The Liar's Chair

Everything the king says is a lie. Perhaps he is not even a liar anymore, for liars employ the truth just as ably as they employ the lie; indeed, precisely this duplicity of craft distinguishes the masters from the amateurs. Throughout history, the greatest liars have covered their lies in a million tiny truths until the lie itself lies buried beneath a veritable mountain of honesty. Consider the words of that great sophist Aryn of Dalfra, who said that truth is to the liar as wood is to the carpenter. So it is that a great liar might not even need a lie at all but just a framework of perversely arranged truths to build his façade of deception. In these ingenious cases, the liar never supplies the falsehood—others simply infer it according to a false matrix of truths and from there perpetuate a lie that was never even told. As such, one cannot exactly call the king a liar because everything he says is a lie. There is no true deception in the man, only madness.
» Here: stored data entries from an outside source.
(** X11: in the earlier variant (part_000), whose handler passes an updater
    to [setHistory], no record is ever lost, whatever the order of the socket
    events: after any events the history list holds one record for each
    qualifying message, the newest first, in front of the list that was
    there; the other events and the messages that do not qualify add
    nothing.  The current image is the [url] of the newest of those records,
    and is untouched when there is none. *)
Theorem part000_records_every_image `{Platform}
        (evs : list Part000.event) (st : Part000.State) :
  let st' := Part000.run_events evs st in
  Part000.history st' = (rev (records_of evs) ++ Part000.history st)%list
  /\ match rev (records_of evs) with
     | r :: _ => get_prop r "url" = inr (Part000.imageUri st')
     | [] => Part000.imageUri st' = Part000.imageUri st
     end.
Proof.
  cbv zeta. unfold Part000.run_events. revert st.
  induction evs as [| ev evs IH]; intros st; [cbn; auto|].
  cbn [fold_left]. rewrite records_of_cons.
  destruct (IH (Part000.handle ev st)) as (Ih & Ii).
  pose proof (Part000_handle_spec ev st) as S. cbv zeta in S.
  destruct (records_of [ev]) as [| r rs] eqn:Er.
  - destruct S as (Sh & Si). cbn [app]. rewrite Ih, Sh. split; [reflexivity|].
    destruct (rev (records_of evs)); [now rewrite Ii | exact Ii].
  - assert (rs = []) as ->.
    { unfold records_of in Er. cbn in Er. destruct ev; try discriminate Er.
      destruct (record_of env text); inversion Er. reflexivity. }
    destruct S as (Sh & Si & _). cbn [app].
    replace (rev (r :: records_of evs)) with (rev (records_of evs) ++ [r])%list
      by reflexivity.
    rewrite Ih, Sh, <- app_assoc. split; [reflexivity|].
    destruct (rev (records_of evs)) as [| r' rs']; cbn [app].
    + now rewrite Ii.
    + exact Ii.
Qed.

(** ** The earlier variant: what it shows *)

Section Part000Render.
Context `{Platform}.
(** A line that is not a line of the agent is in its place anywhere. *)
Lemma other_line_in_place before line :
  said line = None -> step before (Print line).
Proof.
  intros H s ->. rewrite said_agent_says in H. discriminate H.
Qed.

Lemma agent_line_in_place earlier user_input s :
  came_back env (calls_so_far is_Invoke earlier) s ->
  step (earlier ++ [Invoke user_input]) (Print (agent_says s)).
Proof.
  intros H s' E. exists earlier, user_input. split; [reflexivity|].
  apply (f_equal said) in E. rewrite !said_agent_says in E.
  now injection E as <-.
Qed.

Lemma agent_lists_in_place : lists_in_place env step.
Proof. intros before token Ho Ha Ht. simpl. auto. Qed.

End Steps.

End AgentRun.

(** ** Running a program one call at a time *)

Section RunFacts.
Context {E Ev : Type}.

Lemma run_bind_emit {B} (ev : Ev) (k : unit -> @M E Ev B) env tr :
  bind (emit ev) k env tr = k tt env (tr ++ [ev]).
Proof. reflexivity. Qed.

Lemma run_bind_call {A B} (ev : Ev) same (oracle : E -> nat -> reply A)
      (k : A -> @M E Ev B) env tr :
  bind (call ev same oracle) k env tr
  = match oracle env (calls_so_far same tr) with
    | Reply a => k a env (tr ++ [ev])
    | Fails e => (Raise e, tr ++ [ev])
    end.
Proof. unfold bind, call. now destruct (oracle env (calls_so_far same tr)). Qed.

Lemma run_bind_ret {A B} (a : A) (k : A -> @M E Ev B) env tr :
  bind (ret a) k env tr = k a env tr.
Proof. reflexivity. Qed.

Lemma run_bind_bind {A B C} (m : @M E Ev A) (k : A -> @M E Ev B)
      (h : B -> @M E Ev C) env tr :
  bind (bind m k) h env tr = bind m (fun a => bind (k a) h) env tr.
Proof. unfold bind. now destruct (m env tr) as [[a|e|] tr']. Qed.

Lemma run_bind {A B} (m : @M E Ev A) (k : A -> @M E Ev B) env tr :
  bind m k env tr
  = match fst (m env tr) with
    | Ret a => k a env (snd (m env tr))
    | Raise e => (Raise e, snd (m env tr))
    | Unfinished => (Unfinished, snd (m env tr))
    end.
Proof. unfold bind. now destruct (m env tr) as [[a|e|] tr']. Qed.

End RunFacts.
            He will tell you, for example, that his daughter keeps a pet hyena. But in truth, the monarch has no daughter and there are no hyenas in the kingdom. In the garden, he will tell you that grapes grow on trees and peaches on vines, and he will pluck a rose and offer it to you as a tulip. Four times, the Inquisitors have brought him before the synod on charges of blasphemy, for he claims that there is no god but Life itself; and who indeed, can even begin to argue with such obtuse impiety. Twice he has been banned from the temple, and so twice has he constructed new temples in the holy plaza: one of grass and one of paper. If asked, the king will say he never commissioned these false houses of worship, which now sit in ruin filled with squatters and lowly prostitutes. He says he fears not the retribution of his god for he claims that life—like a pane of divine glass—has fractured into a thousand tiny shards that make up the constellations of the night. When challenged with the antiquity of the stars, he will reply that before his god’s recent shattering, there were no stars, and that the sailors charted their journeys according to the guidance of fish.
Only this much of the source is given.